__Data excerpts__:

(** The fields with subfields that the CTF message iterator fills: what the functions of the
    library do to those that are ready, and the values that are read in them. *)

(** * Reading *)

Section reading.
Context (h : ir).

Fixpoint read_list (l : list bt_field) : option (list token) :=
  match l with [] => Some [] | s :: l => do a <- read_field h s; do b <- read_list l; Some (a ++ b) end.

Lemma read_list_app l l' a b : read_list l = Some a -> read_list l' = Some b -> read_list (l ++ l') = Some (a ++ b).
Proof.
  revert a. induction l as [|s l IH]; intros a Ha Hb; simpl in *; [by injection Ha as <-|]. destruct (read_field h s) as [x|]; [|done].
  destruct (read_list l) as [y|]; [|done]. injection Ha as <-. rewrite (IH _ eq_refl Hb). by rewrite (assoc_L (++)).
Qed.
Lemma read_structure c l : read_field h (StructureField c l) = read_list l.
Proof. done. Qed.
Lemma read_array c l n : 0 <= n <= Z.of_nat (length l) ->
  read_field h (ArrayField c l n) = (do a <- read_list (take (Z.to_nat n) l); Some (TLength n :: a)).
Proof.
  intros Hn. cbn [read_field]. set (all := fix all (l : list bt_field) (n : nat) := match n, l with O, _ => _ | S _, [] => _ | S n, s :: l => _ end).
  assert (E : forall l m, (m <= length l)%nat -> all l m = read_list (take m l)); [|by rewrite E by lia].
  clear. induction l as [|s l IH]; intros m Hm; simpl in Hm; [by replace m with 0%nat by lia|]. destruct m as [|m]; [done|].
  cbn [take read_list]. rewrite <- IH by lia. done.
Qed.
Lemma read_variant c l i s : 0 <= i -> l !! Z.to_nat i = Some s ->
  read_field h (VariantField c l true i) = (do a <- read_field h s; Some (TSelected i :: a)).
Proof.
  intros Hi Hl. cbn [read_field]. set (at_index := fix at_index (l : list bt_field) (i : nat) := match l, i with [], _ => _ | s :: _, O => _ | _ :: l, S i => _ end).
  assert (E : forall l m, l !! m = Some s -> at_index l m = read_field h s); [|by rewrite (E _ _ Hl)].
  clear. induction l as [|x l IH]; intros [|m] Hm; simpl in *; try done; [by injection Hm as ->|by apply IH].
Qed.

__Work to complete__:
Your task for the entries above: copy exactly the span starting with the line with "intros Hi Hl." and going on through the line with "assert (E : forall l m, l", both lines included, and nothing else.

__Written solution__:
  intros Hi Hl. cbn [read_field]. set (at_index := fix at_index (l : list bt_field) (i : nat) := match l, i with [], _ => _ | s :: _, O => _ | _ :: l, S i => _ end).
  assert (E : forall l m, l !! m = Some s -> at_index l m = read_field h s); [|by rewrite (E _ _ Hl)].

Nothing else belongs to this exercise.